BFTP #5 - We've Already Forgotten
For: Coquitlam Now editorials
Written: November 2007 (grade 12)
61 years ago, Roosevelt, Stalin, and Churchill met at Yalta, on the coast of Ukraine. There, they discussed and argued and agreed, emerging from the conference with a new proclamation that effectively brought an end to World War II. 61 years ago, 42000 of this nation’s bold citizens died in combat or from wounds inflicted in combat, fighting together against an enemy who sought to rid the world of justice and diversity and impose its own maniacal agenda on free people. 61 years ago, Canada truly became a country proud of its soldiers, though sadly, the attitude came too late for many World War I veterans, who were neglected and abandoned after returning home from battle. 61 years later, we’ve completely forgotten.
When you read this, it’ll be Friday, and almost every single school across this fair land will be holding their own Remembrance Day assemblies. Students will be given a poppy, marched down to the gymnasium, and seated on the bleachers. There will be an honor guard of local cadets, maybe a speech or two, and a slideshow, and possibly a piper. And then a trumpet or bugle, usually played by a student, will belt out the “Last Post”, everyone will observe a moment of silence, and then the kids will return to their classes. The ones who skipped the assembly will come back from wherever they went, and life goes on.

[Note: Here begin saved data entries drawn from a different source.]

(** * Clash.Meta, adapter/outboundgroup/groupbase.go

    A shallow embedding of [GroupBase]: the resolution of a proxy group's
    backend list ([GetProxies]), the latency fan-out ([URLTest]), the dial
    failure tracker ([onDialFailed], [onDialSuccess]) and the single-flight
    health check ([healthCheck]).

    Conventions of the embedding.
    - Go packages are Rocq modules: [C] is package constant, [types] is
      package constant/provider, [regexp2] the regular expression library,
      [gostrings] package strings, [gotime] package time.
    - The struct [GroupBase] is a record; the methods thread it explicitly.
      Slice indexing that panics in Go when out of range makes the monad
      [M] fail.
    - Goroutines are explicit: a method that says [go f()] returns the
      spawned goroutine, and [runGoroutine] executes one to completion.
      The development reasons about sequential executions; for [URLTest]
      every order in which the probing goroutines take the lock is covered.
    - Logging ([log.Debugln], [log.Warnln]) has no effect on the state and
      is left out. *)

From Stdlib Require Import ZArith Lia Ascii.
From stdpp Require Import base option list gmap sets strings.

Local Open Scope Z_scope.

#[local] Set Warnings "-clear-no-such-hyp".

(** ** Package strings *)
Module gostrings.

Fixpoint HasPrefix (s prefix : string) : bool :=
  match prefix, s with
  | EmptyString, _ => true
  | String _ _, EmptyString => false
  | String c prefix', String d s' =>
      if Ascii.eqb c d then HasPrefix s' prefix' else false
  end.

Fixpoint Contains (s substr : string) : bool :=
  HasPrefix s substr ||
  match s with
  | EmptyString => false
  | String _ s' => Contains s' substr
  end.

(** [Split s sep] for a separator of one byte. *)
Fixpoint Split (s : string) (sep : Ascii.ascii) : list string :=
  match s with
  | EmptyString => [EmptyString]
  | String c s' =>
      if Ascii.eqb c sep then EmptyString :: Split s' sep
      else match Split s' sep with
           | hd :: tl => String c hd :: tl
           | [] => [String c EmptyString]
           end
  end.

(** [Join elems sep] for a separator of one byte. *)
Fixpoint Join (elems : list string) (sep : Ascii.ascii) : string :=
  match elems with
  | [] => EmptyString
  | [s] => s
  | s :: rest => s +:+ String sep (Join rest sep)
  end.

(** [IndexByte s c >= 0] *)
Fixpoint hasByte (s : string) (c : Ascii.ascii) : bool :=
  match s with
  | EmptyString => false
  | String d s' => Ascii.eqb d c || hasByte s' c
  end.

End gostrings.

(** ** Package time: instants and durations in nanoseconds *)
Module gotime.

Definition Time := Z.
Definition Duration := Z.

Definition Nanosecond : Duration := 1.
Definition Millisecond : Duration := 1000000.
Definition Second : Duration := 1000000000.

Definition minDuration : Duration := - 2 ^ 63.
Definition maxDuration : Duration := 2 ^ 63 - 1.

(** [t.Sub(u)]: the difference, saturated to the range of [Duration]. *)
Definition Sub (t u : Time) : Duration :=
  if t - u <? minDuration then minDuration
  else if maxDuration <? t - u then maxDuration
  else t - u.

(** [time.Since(t)] with the clock reading [now]. *)
Definition Since (now t : Time) : Duration := Sub now t.

End gotime.

(** ** The regular expression library *)
Module regexp2.

(** A compiled pattern, seen through [FindStringMatch]: the matched text,
    or [None] where Go returns a nil match (no match, or an error). *)
Record Regexp := { FindStringMatch : string → option string }.

End regexp2.

(** ** Package context *)
Module context.
Record Context := { Deadline : option gotime.Time }.
End context.

(** ** Package constant *)
Module C.

(** Modelled from the spec: the declaration of [AdapterType] is not part
    of the sources; the spec gives the backend classification as the
    closed enumeration Direct, Reject, Pass, Compatible, Routed, where
    [Routed] stands for every kind that carries traffic to an upstream. *)
Inductive AdapterType := Direct | Reject | Compatible | Pass | Routed.

#[global] Instance AdapterType_eq_dec : EqDecision AdapterType.
Proof. solve_decision. Defined.

(** The interface [C.Proxy], as far as [GroupBase] uses it: [Name()] and
    [URLTest(ctx, url)], which returns a delay or an error. *)
Record Proxy := {
  Name : string;
  URLTest : context.Context → string → Z + string
}.

End C.

(** ** Package constant/provider *)
Module types.

Inductive VehicleType := File | HTTP | Compatible.

#[global] Instance VehicleType_eq_dec : EqDecision VehicleType.
Proof. solve_decision. Defined.

(** The interface [provider.ProxyProvider], as far as [GroupBase] uses
    it. [Touch] and [HealthCheck] act on the provider's own state. *)
Class ProxyProvider (P : Type) := {
  Touch : P → P;
  Proxies : P → list C.Proxy;
  Version : P → N;
  VehicleType_of : P → VehicleType;
  HealthCheck : P → P
}.

End types.

(** ** The proxy set of a filter: the two nested loops of [GetProxies] *)
Section selection.

Implicit Types (filterReg : regexp2.Regexp) (p : C.Proxy).

(** [mat != nil] for [mat, _ := filterReg.FindStringMatch(name)]. *)
Definition matched filterReg (name : string) : bool :=
  match regexp2.FindStringMatch filterReg name with
  | Some _ => true
  | None => false
  end.

(** The body of the inner loop: [proxiesSet] and [newProxies]. *)
Definition selectStep filterReg
    (acc : gset string * list C.Proxy) p : gset string * list C.Proxy :=
  let name := C.Name p in
  if matched filterReg name then
    if decide (name ∈ acc.1) then acc
    else ({[name]} ∪ acc.1, acc.2 ++ [p])
  else acc.

Definition selectMatched (filterRegs : list regexp2.Regexp)
    (proxies : list C.Proxy) (acc : gset string * list C.Proxy) :=
  foldl (λ acc filterReg, foldl (selectStep filterReg) acc proxies)
        acc filterRegs.

(** The loop "add not matched proxies at the end". *)
Definition appendStep (acc : gset string * list C.Proxy) p :=
  let name := C.Name p in
  if decide (name ∈ acc.1) then acc
  else ({[name]} ∪ acc.1, acc.2 ++ [p]).

Definition appendUnmatched (proxies : list C.Proxy)
    (acc : gset string * list C.Proxy) :=
  foldl appendStep acc proxies.

(** Lines 93-112: the filtered list of one provider. *)
Definition filterProxies (filterRegs : list regexp2.Regexp)
    (proxies : list C.Proxy) : list C.Proxy :=
  (selectMatched filterRegs proxies (∅, [])).2.

(** Lines 126-146: the second pass over the combined list. *)
Definition crossProviderPass (filterRegs : list regexp2.Regexp)
    (proxies : list C.Proxy) : list C.Proxy :=
  (appendUnmatched proxies (selectMatched filterRegs proxies (∅, []))).2.
(** The theorem when the market-data source has nothing. *)
Lemma build_model_failed_fit_witness :
  Training.files
    (Training.build_model unit unit (fun _ _ => []) toy_split
       (fun _ => Ok tt) (fun _ X => Ok X) (fun _ _ => Ok tt) toy_predict
       toy_accuracy "2024-01-01T00:00:00" (fun _ => "0.5000") (fun _ => true)
       (Training.mkWorld ∅ [])).1 = ∅.
Proof.
  apply (build_model_failed_fit_writes_nothing unit unit (fun _ _ => []) toy_split
           (fun _ => Ok tt) (fun _ X => Ok X) (fun _ _ => Ok tt) toy_predict
           toy_accuracy "2024-01-01T00:00:00" (fun _ => "0.5000") (fun _ => true)
           (Training.mkWorld ∅ []) (ValueError "No data fetched.")).
  reflexivity.
Defined.

(** The theorem on 60 alternating sessions with every path writable. *)
Lemma build_model_saves_witness :
  Training.files
    (Training.build_model unit unit toy_history toy_split
       (fun _ => Ok tt) (fun _ X => Ok X) (fun _ _ => Ok tt) toy_predict
       toy_accuracy "2024-01-01T00:00:00" (fun _ => "0.5000") (fun _ => true)
       (Training.mkWorld ∅ [])).1 !! "scaler.joblib"
  = Some (Training.ScalerFile tt).
Proof.
  apply (build_model_saves_the_trained_pair unit unit toy_history toy_split
           (fun _ => Ok tt) (fun _ X => Ok X) (fun _ _ => Ok tt) toy_predict
           toy_accuracy "2024-01-01T00:00:00" (fun _ => "0.5000") (fun _ => true)
           (Training.mkWorld ∅ [])
           toy_table.1 toy_table.2
           (take 8 toy_table.1) (drop 8 toy_table.1)
           (take 8 toy_table.2) (drop 8 toy_table.2)
           tt (take 8 toy_table.1) (drop 8 toy_table.1) tt
           (map (fun _ => 1%Z) (drop 8 toy_table.1)) (Fin (1 # 2)));
    reflexivity.
Defined.

(** The theorem on the same run when only the model path can be written. *)
Lemma build_model_model_alone_witness :
  Training.files
    (Training.build_model unit unit toy_history toy_split
       (fun _ => Ok tt) (fun _ X => Ok X) (fun _ _ => Ok tt) toy_predict
       toy_accuracy "2024-01-01T00:00:00" (fun _ => "0.5000") only_model_writable
       (Training.mkWorld ∅ [])).1 !! "scaler.joblib" = None.
Proof.
  destruct (build_model_can_write_the_model_alone unit unit toy_history toy_split
           (fun _ => Ok tt) (fun _ X => Ok X) (fun _ _ => Ok tt) toy_predict
           toy_accuracy "2024-01-01T00:00:00" (fun _ => "0.5000") only_model_writable
           (Training.mkWorld ∅ []) tt tt (Fin (1 # 2))) as (_ & _ & H & _).
  - vm_compute. reflexivity.
  - reflexivity.
  - reflexivity.
  - rewrite H. reflexivity.
Defined.

(** ** The ratio record, field by field *)

Section RatioTable.

Import Analysis ScanSpec.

Remembrance Day has lost its meaning in this country. I can’t speak for the adults, but for the children in the schools, it is no longer a thing of true remembrance and commemoration. Even those who have grandparents who were soldiers do not seem to realize the importance of this day. Instead, it has become just another stat holiday, much like Thanksgiving or Easter, except without the fat bird to grace the table. Remembrance Day does give us a cause to remember, but for the wrong reason. Instead of reminding us about the brave men and women who died so that we could live the way we do, it reminds us of the hard-learned fact that these days, society leaves them behind. The world works in a constant cycle of consuming and discarding, with no time for gratitude or even enjoyment. We take what we are given, and use it without appreciation. The sentiment that seems to prevail is that the wars were fought long ago, the freedom was won long ago, and the soldiers died long ago. Yet, does this give us cause to forget? If anything, it should give us more reason to remember. Life is a precious commodity; time doesn’t change that. Lives lost long ago should be just as cherished as lives lost yesterday.
The soldiers who are risking their lives to defend liberty right now in Afghanistan are no different. Some of them have died; that is the reality of war. And when they die, they make the front page on the newspapers, and the headlines at 6 o’clock. Their military funerals are broadcast straight to our televisions for the whole nation to witness, and their bodies are sent back to Canada for proper burials. We all watch, and we all say, “how sad,” and maybe some of us even shed a tear or two. But a week later, it’s over and done with. We’ve done our part; we’ve participated in the memory of the fallen.
I suppose I shouldn’t expect much else; after all, few of us were around when the last big war took place, so we only know what happened according to our history textbooks. But just imagining the pain, hurt, and absolute hell that our veterans went through to bring us peace assures me, without the slightest of doubts, that they deserve more than what we’re giving them right now.